There's more data that being a coffee drinker can be good for your health.
Downing up to three cups of coffee daily is associated with lower risks for stroke and death from cardiovascular disease, as well as death from all causes, suggests research presented at the European Society of Cardiology Congress in France last week.
“Our results suggest that regular coffee consumption is safe, as even high daily intake was not associated with adverse cardiovascular outcomes and all-cause mortality after a follow-up of 10 to 15 years,” said study author Dr. Judit Simon of the Heart and Vascular Centre, Semmelweis University, in Budapest, Hungary, in a news release about the research. The study, yet to be peer-reviewed, was selected for presentation by the ESC program committee.
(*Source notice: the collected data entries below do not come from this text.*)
(** C6. A running task is asked to give up its slice in time.  A task that is not
    SCHED_FIFO and runs on a slice of [ts] microseconds is flagged for
    rescheduling after at most [n] ticks, for any [n] whose ticks amount to the
    slice; ticks may come up to one jiffy late. *)
Theorem slice_expires (cpu : Z) (user_tick : bool) (ds : list Z) (s : sched) :
  0 < HZ ≤ 1000000 → on_slice cpu s → 0 ≤ rq_time_slice (cpu_rq s cpu) < 0x80000000 →
  Forall (λ d, JIFFY_NS ≤ d ≤ 2 * JIFFY_NS) ds → ds ≠ [] →
  clock (cpu_rq s cpu) + 2 * JIFFY_NS * Z.of_nat (length ds) < 0x8000000000000000 →
  rq_time_slice (cpu_rq s cpu) ≤ NS_TO_US JIFFY_NS * Z.of_nat (length ds) →
  flagged cpu (ticks_after cpu user_tick ds s).
Proof.
  intros Hz Hos Hts Hds Hnil Hc Hle.
  assert (1000 ≤ JIFFY_NS ≤ 1000000000) as Hj.
  { unfold JIFFY_NS. split; [apply Z.div_le_lower_bound|apply Z.div_le_upper_bound]; lia. }
  assert (∀ s ds, flagged cpu s → on_slice cpu s → Forall (λ d, JIFFY_NS ≤ d ≤ 2 * JIFFY_NS) ds →
    clock (cpu_rq s cpu) + 2 * JIFFY_NS * Z.of_nat (length ds) < 0x8000000000000000 →
    flagged cpu (ticks_after cpu user_tick ds s)) as Hstay.
  { clear - Hz Hj. intros s ds. revert s. induction ds as [|d ds IH]; intros s Hf Hos Hds Hc; [done|].
    apply Forall_cons in Hds as [Hd Hds]. cbn [ticks_after length] in *.
    destruct (tick_after_slice cpu user_tick d s Hz Hd Hos) as (Hos' & E & Hf' & _); [nia|].
    apply IH; [by apply Hf'|done|done|]. rewrite E. nia. }
  revert s Hos Hts Hc Hle. induction ds as [|d ds IH]; intros s Hos Hts Hc Hle; [done|].
  apply Forall_cons in Hds as [Hd Hds]. cbn [ticks_after length] in *.
  destruct (tick_after_slice cpu user_tick d s Hz Hd Hos) as (Hos' & E & _ & Hor); [nia|].
  assert (clock (cpu_rq (tick_after cpu user_tick d s) cpu) + 2 * JIFFY_NS * Z.of_nat (length ds) < 0x8000000000000000)
    as Hc' by (rewrite E; nia).
  destruct Hor as [Hf|[Ets Hpos]]; [by apply Hstay|].
  assert (NS_TO_US JIFFY_NS ≤ NS_TO_US d < 0x80000000) as Hns.
  { unfold NS_TO_US. rewrite !Z.shiftr_div_pow2 by lia. change (2 ^ 10) with 1024. lia_mod. }
  assert (0 ≤ NS_TO_US JIFFY_NS) as Hns0.
  { unfold NS_TO_US. rewrite Z.shiftr_div_pow2 by lia. change (2 ^ 10) with 1024. lia_mod. }
  rewrite s32_id in Ets by lia.
  destruct ds as [|d' ds]; [exfalso; simpl in Hle; lia|].
  apply IH; [done|done|done|lia|done|]. rewrite Ets. simpl length in *. nia.
Qed.
End slices.

Section slice_example.
#[local] Existing Instance sample_config.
Coffee has long been thought to have health benefits with low to moderate consumption of coffee possibly supplying energy, alertness and increased concentration, according to the Harvard T.H. Chan School of Public Health. Previous peer-reviewed research has also suggested drinking coffee may reduce the risk of stroke, heart disease, heart failure, Type 2 diabetes and certain cancers, as well as death from those diseases and other causes.
The findings are not surprising given previous research into moderate coffee drinking's possible health benefits, Rob van Dam, professor of exercise and nutrition sciences at George Washington University told USA TODAY. "Overall, the picture is quite positive for coffee consumption, particularly if you drink it without too much cream or sugar, of course."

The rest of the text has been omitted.